The Bemisia tabaci species complex consists of at least 44 cryptic species, which are potential vectors of approximately 320 begomovirus species, most of which are significant plant viruses. However, the relationship of begomovirus transmission through vectors at the cryptic species level is uncertain. In our previous study, three cryptic species (Asia I, Asia II 1, and Asia II 5) of B. tabaci were identified from 76 B. tabaci samples collected across 23 districts in Nepal. Using the same individuals we identified seven different begomovirus species (Squash leaf curl China virus [SLCCNV], Tomato leaf curl New Delhi virus [ToLCNDV], Okra enation leaf curl virus [OELCuV], Synedrella leaf curl virus [SyLCV], Tomato leaf curl Kerala virus [ToLCKeV], Ageratum enation virus [AEV], and Tomato leaf curl Karnataka virus [ToLCKV]) by PCR using universal begomovirus primers. The begomoviruses were detected in 55.26% of whitefly samples, and SLCCNV was the most prevalent species (27.63%). Among the three cryptic species of B. tabaci, the virus detection rate was highest in Asia I (60%), followed by Asia II 1 (58.82%) and Asia II 5 (53.06%). Most viruses were detected in all three species, but AEV and ToLCKV were found only in Asia I and Asia II 1, respectively.

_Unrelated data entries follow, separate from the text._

(* ===== verification/JanusSummary.v ===== *)
(** * What the administrator sees of a handle (janus/src/pjanus.c)

    The summary of a handle, of its stream and of the stream's component: JSON of what ICE,
    RTP and DTLS keep, which is Janus's ([SummaryCore]).  The plug-in is asked for its part
    under the handle's mutex. *)

From S2P Require Import Prelude Jansson KoreNet MediaRooms Janus JanusServer JanusRequests.

Local Open Scope c_scope.

Module Sum.
Import Janus Srv Req.

(** ** What Janus keeps *)

Record rtcp_info : Type := RtcpInfo {
  rc_tb : Z;
  rc_rtt : Z;
  rc_lost : Z;
  rc_lost_by_remote : Z;
  rc_jitter_local : Z;
  rc_jitter_remote : Z;
  rc_in_link_quality : Z;
  rc_in_media_link_quality : Z;
  rc_out_link_quality : Z;
  rc_out_media_link_quality : Z
}.

Record media_stats : Type := MediaStats { ms_packets : Z; ms_bytes : Z; ms_bytes_lastsec : Z; ms_nacks : Z }.
Record all_stats : Type := AllStats { as_audio : media_stats; as_video : list media_stats; as_data : media_stats }.

Record dtls_info : Type := DtlsInfo {
  dt_fingerprint : string;
  dt_remote_fingerprint : option string;
  dt_remote_hashing : option string;
  dt_role : string;
  dt_state : string;
  dt_retransmissions : Z;
  dt_srtp_valid : bool;
  dt_srtp_profile : option string;
  dt_ready : bool;
  dt_started : Z;
  dt_connected : Z;
  dt_sctp : option bool  (* [None]: compiled without SCTP *)
}.

Record component_info : Type := ComponentInfo {
  cp_id : Z;
  cp_state : string;
  cp_icefailed_detected : Z;
  cp_icestate_source : bool;
  cp_connected : Z;
  cp_local_candidates : list string;
  cp_remote_candidates : list string;
  cp_selected_pair : option string;
  cp_dtls : option dtls_info;
  cp_do_audio_nacks : bool;
  cp_do_video_nacks : bool;
  cp_in_stats : all_stats;
  cp_out_stats : all_stats
}.

Record stream_info : Type := StreamInfo {
  st_cdone : Z;
  st_audio_ssrc : Z;
  st_video_ssrc : Z;
  st_video_ssrc_rtx : Z;
  st_audio_ssrc_peer : Z;
  st_video_ssrc_peer_rtx : Z * Z * Z;
  st_rid : option string * option string * option string;
  st_audio_send : bool;
  st_audio_recv : bool;
  st_video_send : bool;
  st_video_recv : bool;
  st_audio_payload_type : Z;
  st_video_payload_type : Z;
  st_video_rtx_payload_type : Z;
  st_audio_codec : option string;
  st_video_codec : option string;
  st_component : option component_info;
  st_audio_rtcp : option rtcp_info;
  st_video_rtcp : list (option rtcp_info)  (* three *)
}.

Record handle_info : Type := HandleInfo {
  hi_loop_running : bool;
  hi_created : Z;
  hi_agent_created : Z;
  hi_controlling : bool;
  hi_rtp_profile : option string;
  hi_queued_packets : option Z
}.

Class SummaryCore (X J : Type) := {
  handle_info_of : loc -> X -> handle_info;
  stream_info_of : loc -> X -> stream_info;  (* of the handle *)
  dump_info_of : loc -> X -> bool * string;  (* a dump: is it text, its file *)
  transport_package : loc -> string;
  query_session : loc -> option (loc -> X -> option J * X)  (* of the plug-in, if it has one *)
}.

Section Summary.
Context {J : Type} `{Jansson J} `{JanssonBool J} `{JanssonArray J}.
Abbreviation members := (list (string * J)).

(** A member that is only there if its condition is. *)
Definition only (b : bool) (kvs : members) : members := if b then kvs else [].
Definition int_if (key : string) (n : Z) : members := only (negb (n =? 0)%Z) [(key, json_integer n)].
Definition int_pos (key : string) (n : Z) : members := only (0 <? n)%Z [(key, json_integer n)].
Definition str_if (key : string) (o : option string) : members :=
  match o with Some t => [(key, json_string t)] | None => [] end.
Definition int (key : string) (n : Z) : string * J := (key, json_integer n).
Definition bool_ (key : string) (b : bool) : string * J := (key, json_bool b).

(** ** A component *)

Definition dtls_members (i : dtls_info) (stream : bool) : members :=
  [("fingerprint", json_string (dt_fingerprint i))] ++
  only stream (str_if "remote-fingerprint" (dt_remote_fingerprint i) ++
    str_if "remote-fingerprint-hash" (dt_remote_hashing i) ++ [("dtls-role", json_string (dt_role i))]) ++
  [("dtls-state", json_string (dt_state i)); int "retransmissions" (dt_retransmissions i); bool_ "valid" (dt_srtp_valid i);
   ("srtp-profile", json_string (default "none" (dt_srtp_profile i))); bool_ "ready" (dt_ready i)] ++
  int_pos "handshake-started" (dt_started i) ++ int_pos "connected" (dt_connected i).

Definition audio_members (s : media_stats) : members :=
  [int "audio_packets" (ms_packets s); int "audio_bytes" (ms_bytes s); int "audio_bytes_lastsec" (ms_bytes_lastsec s)].
Definition video_members (s : media_stats) : members :=
  [int "video_packets" (ms_packets s); int "video_bytes" (ms_bytes s); int "video_bytes_lastsec" (ms_bytes_lastsec s)].
Definition data_members (s : media_stats) : members := [int "data_packets" (ms_packets s); int "data_bytes" (ms_bytes s)].

(** The video streams received: the first one's members, and an object for each further one
    with a source. *)
Definition in_video (i : component_info) (peer : Z * Z * Z) : members :=
  let nacks s := only (cp_do_video_nacks i) [int "video_nacks" (ms_nacks s)] in
  match as_video (cp_in_stats i) with
  | s0 :: s1 :: s2 :: _ =>
      video_members s0 ++ [bool_ "do_video_nacks" (cp_do_video_nacks i)] ++ nacks s0 ++
      only (negb (peer.1.2 =? 0)%Z) [("video-simulcast-1", json_object (video_members s1 ++ nacks s1))] ++
      only (negb (peer.2 =? 0)%Z) [("video-simulcast-2", json_object (video_members s2 ++ nacks s2))]
  | _ => []
  end.
Definition in_members (i : component_info) (flags : gset webrtc_flag) (peer : Z * Z * Z) : members :=
  only (bool_decide (WEBRTC_HAS_AUDIO ∈ flags))
    (audio_members (as_audio (cp_in_stats i)) ++ [bool_ "do_audio_nacks" (cp_do_audio_nacks i)] ++
     only (cp_do_audio_nacks i) [int "audio_nacks" (ms_nacks (as_audio (cp_in_stats i)))]) ++
  only (bool_decide (WEBRTC_HAS_VIDEO ∈ flags)) (in_video i peer) ++
  data_members (as_data (cp_in_stats i)).
Definition out_members (i : component_info) (flags : gset webrtc_flag) : members :=
  let out := cp_out_stats i in
  only (bool_decide (WEBRTC_HAS_AUDIO ∈ flags)) (audio_members (as_audio out) ++ [int "audio_nacks" (ms_nacks (as_audio out))]) ++
  only (bool_decide (WEBRTC_HAS_VIDEO ∈ flags))
    (match as_video out with s :: _ => video_members s ++ [int "video_nacks" (ms_nacks s)] | [] => [] end) ++
  data_members (as_data out).

Definition strings (l : list string) : J := json_array (json_string <$> l).

(** Its stream is there, and the stream's handle with these flags. *)
Definition janus_admin_component_summary (i : component_info) (flags : gset webrtc_flag) (peer : Z * Z * Z) : J :=
  json_object
    ([int "id" (cp_id i); ("state", json_string (cp_state i))] ++
     only (negb (cp_icefailed_detected i =? 0)%Z)
       [int "failed-detected" (cp_icefailed_detected i); bool_ "icetimer-started" (cp_icestate_source i)] ++
     int_pos "connected" (cp_connected i) ++
     only (negb (bool_decide (cp_local_candidates i = []))) [("local-candidates", strings (cp_local_candidates i))] ++
     only (negb (bool_decide (cp_remote_candidates i = []))) [("remote-candidates", strings (cp_remote_candidates i))] ++
     str_if "selected-pair" (cp_selected_pair i) ++
     match cp_dtls i with
     | Some d =>
         [("dtls", json_object (dtls_members d true ++
             match dt_sctp d with Some sctp => [bool_ "sctp-association" sctp] | None => [] end));
          ("in_stats", json_object (in_members i flags peer)); ("out_stats", json_object (out_members i flags))]
     | None => [("dtls", json_object []); ("in_stats", json_object []); ("out_stats", json_object [])]
     end).

(** ** A stream *)

Definition ssrc_members (i : stream_info) (peer : Z * Z * Z) : members :=
  let '(p0, p1, p2) := peer in
  let '(r0, r1, r2) := st_video_ssrc_peer_rtx i in
  int_if "audio" (st_audio_ssrc i) ++ int_if "video" (st_video_ssrc i) ++ int_if "video-rtx" (st_video_ssrc_rtx i) ++
  int_if "audio-peer" (st_audio_ssrc_peer i) ++
  int_if "video-peer" p0 ++ int_if "video-peer-sim-1" p1 ++ int_if "video-peer-sim-2" p2 ++
  int_if "video-peer-rtx" r0 ++ int_if "video-peer-sim-1-rtx" r1 ++ int_if "video-peer-sim-2-rtx" r2 ++
  match st_rid i with
  | (Some rid0, rid1, rid2) =>
      (* the third follows the second's condition, and an array takes no null *)
      [("rid", json_array ([json_string rid0] ++
         match rid1 with
         | Some rid1 => json_string rid1 :: match rid2 with Some rid2 => [json_string rid2] | None => [] end
         | None => []
         end))]
  | _ => []
  end.

Definition codec_members (i : stream_info) : members :=
  let pt key n := only (-1 <? n)%Z [int key n] in
  only ((-1 <? st_audio_payload_type i) || (-1 <? st_video_payload_type i))%Z
    [("codecs", json_object
       (pt "audio-pt" (st_audio_payload_type i) ++ str_if "audio-codec" (st_audio_codec i) ++
        pt "video-pt" (st_video_payload_type i) ++ pt "video-rtx-pt" (st_video_rtx_payload_type i) ++
        str_if "video-codec" (st_video_codec i)))].

Definition rtcp_members (rtt : bool) (r : rtcp_info) : J :=
  json_object ([int "base" (rc_tb r)] ++ only rtt [int "rtt" (rc_rtt r)] ++
    [int "lost" (rc_lost r); int "lost-by-remote" (rc_lost_by_remote r); int "jitter-local" (rc_jitter_local r);
     int "jitter-remote" (rc_jitter_remote r); int "in-link-quality" (rc_in_link_quality r);
     int "in-media-link-quality" (rc_in_media_link_quality r); int "out-link-quality" (rc_out_link_quality r);
     int "out-media-link-quality" (rc_out_media_link_quality r)]).
Definition rtcp_stats (i : stream_info) : members :=
  let one key rtt o := match o with Some r => [(key, rtcp_members rtt r)] | None => [] end in
  one "audio" true (st_audio_rtcp i) ++
  match st_video_rtcp i with
  | [v0; v1; v2] => one "video" true v0 ++ one "video-sim1" false v1 ++ one "video-sim2" false v2
  | _ => []
  end.

Definition janus_admin_stream_summary (s : ice_stream) (i : stream_info) (flags : gset webrtc_flag) : J :=
  json_object
    ([int "id" (s_id s); int "ready" (st_cdone i); ("ssrc", json_object (ssrc_members i (video_ssrc_peer s)));
      ("direction", json_object [bool_ "audio-send" (st_audio_send i); bool_ "audio-recv" (st_audio_recv i);
         bool_ "video-send" (st_video_send i); bool_ "video-recv" (st_video_recv i)])] ++
     codec_members i ++
     [("bwe", json_object (bool_ "twcc" (do_transport_wide_cc s) ::
         only (0 <=? transport_wide_cc_ext_id s)%Z [int "twcc-ext-id" (transport_wide_cc_ext_id s)]))] ++
     only (negb (bool_decide ((rtcp_stats i).*1 = []))) [("rtcp_stats", json_object (rtcp_stats i))] ++
     [("components", json_array
         match st_component i with Some c => [janus_admin_component_summary c flags (video_ssrc_peer s)] | None => [] end)]).
End Summary.

(** ** A handle *)

Section Code.
Context {X D R J B : Type} `{JanusCore X D J} `{ServerCore X D J} `{ServerInfo X} `{SummaryCore X J} `{Media.JsonRefs R}
  `{Jansson J} `{JanssonBool J} `{JanssonArray J} `{KoreBuf B} `{KoreNet}.
Abbreviation m := (M (world X R J)).

Definition flag_members (flags : gset webrtc_flag) : list (string * J) :=
  let flag key f := (key, json_bool (bool_decide (f ∈ flags))) in
  [flag "got-offer" WEBRTC_GOT_OFFER; flag "got-answer" WEBRTC_GOT_ANSWER; flag "processing-offer" WEBRTC_PROCESSING_OFFER;
   flag "starting" WEBRTC_START; flag "ice-restart" WEBRTC_ICE_RESTART; flag "ready" WEBRTC_READY; flag "stopped" WEBRTC_STOP;
   flag "alert" WEBRTC_ALERT; flag "trickle" WEBRTC_TRICKLE; flag "all-trickles" WEBRTC_ALL_TRICKLES;
   flag "resend-trickles" WEBRTC_RESEND_TRICKLES; flag "trickle-synced" WEBRTC_TRICKLE_SYNCED;
   flag "data-channels" WEBRTC_DATA_CHANNELS; flag "has-audio" WEBRTC_HAS_AUDIO; flag "has-video" WEBRTC_HAS_VIDEO;
   flag "new-datachan-sdp" WEBRTC_NEW_DATACHAN_SDP; flag "rfc4588-rtx" WEBRTC_RFC4588_RTX; flag "cleaning" WEBRTC_CLEANING].

(** The plug-in's part: its package, and what it says of its session if that is an object. *)
Definition plugin_members (v : ice_handle J) : m (list (string * J)) :=
  x ← gets core_of;
  match app v, app_handle v with
  | Some plugin, Some ah =>
      if janus_plugin_session_is_alive ah x then
        query ← match query_session plugin with
                | Some f => let '(query, x) := f ah x in set_core x;; mret query
                | None => mret None
                end;
        mret (("plugin", json_string (get_package plugin)) ::
              match query with
              | Some q => if json_is_object q then [("plugin_specific", q)] else []
              | None => []
              end)
      else mret []
  | _, _ => mret []
  end.

Definition dump_members (e : handle_ext) (x : X) : list (string * J) :=
  match text2pcap e with
  | Some dump =>
      let '(text, filename) := dump_info_of dump x in
      if dump_packets e then
        if text then [bool_ "dump-to-text2pcap" true; ("text2pcap-file", json_string filename)]
        else [bool_ "dump-to-pcap" true; ("pcap-file", json_string filename)]
      else []
  | None => []
  end.

(** Of the session: its last activity, and its request's transport. *)
Definition transport_member (v : janus_session) : m (list (string * J)) :=
  match source v with
  | Some r =>
      qs ← gets requests;
      q ← live (qs !! r);
      mret (match transport q with Some t => [("session_transport", json_string (transport_package t))] | None => [] end)
  | None => mret []
  end.

Definition handle_members (session_no handle_no : Z) (s h : loc) : m (list (string * J)) :=
  sv ← get_session s;
  transport ← transport_member sv;
  v ← lift (get_handle h);
  e ← get_ext h;
  x ← gets core_of;
  plugin ← plugin_members v;
  let i := handle_info_of h x in
  mret ([int "session_id" (s64 session_no); int "session_last_activity" (last_activity sv)] ++ transport ++
        [int "handle_id" (s64 handle_no)] ++ str_if "opaque_id" (opaque_id e) ++
        [bool_ "loop-running" (hi_loop_running i); int "created" (hi_created i);
         int "current_time" (janus_get_monotonic_time x)] ++ plugin ++
        [("flags", json_object (flag_members (webrtc_flags v)))] ++
        only (agent v)
          [int "agent-created" (hi_agent_created i);
           ("ice-mode", json_string (if i_ice_lite (core_info_of x) then "lite" else "full"));
           ("ice-role", json_string (if hi_controlling i then "controlling" else "controlled"))] ++
        [("sdps", json_object (str_if "profile" (hi_rtp_profile i) ++ str_if "local" (local_sdp v) ++
            str_if "remote" (remote_sdp v)))] ++
        int_pos "pending-trickles" (Z.of_nat (length (pending_trickles v))) ++
        match hi_queued_packets i with Some n => [int "queued-packets" n] | None => [] end ++
        dump_members e x ++
        [("streams", json_array match stream v with
                                | Some st => [janus_admin_stream_summary st (stream_info_of h x) (webrtc_flags v)]
                                | None => [] end)]).

Definition on_handle_info (request : option loc) (session_no handle_no : Z) (transaction : option string) (s h : loc) : m Z :=
  lift (janus_mutex_lock h);;
  info ← handle_members session_no handle_no s h;
  lift (janus_mutex_unlock h);;
  succeed request transaction "success" session_no [int "handle_id" (s64 handle_no); ("info", json_object info)].
End Code.
End Sum.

Geographic analysis showed that SLCCNV was distributed in the whole country, which is similar to the distribution of the Asia II 5 species, but OELCuV and SyLCV were detected only in the middle region of Nepal. Our results provide important information on the begomovirus profile in Nepal which can be beneficial for plant virus risk assessment and develop the management strategies to reduce the damage of whitefly transmitted viruses.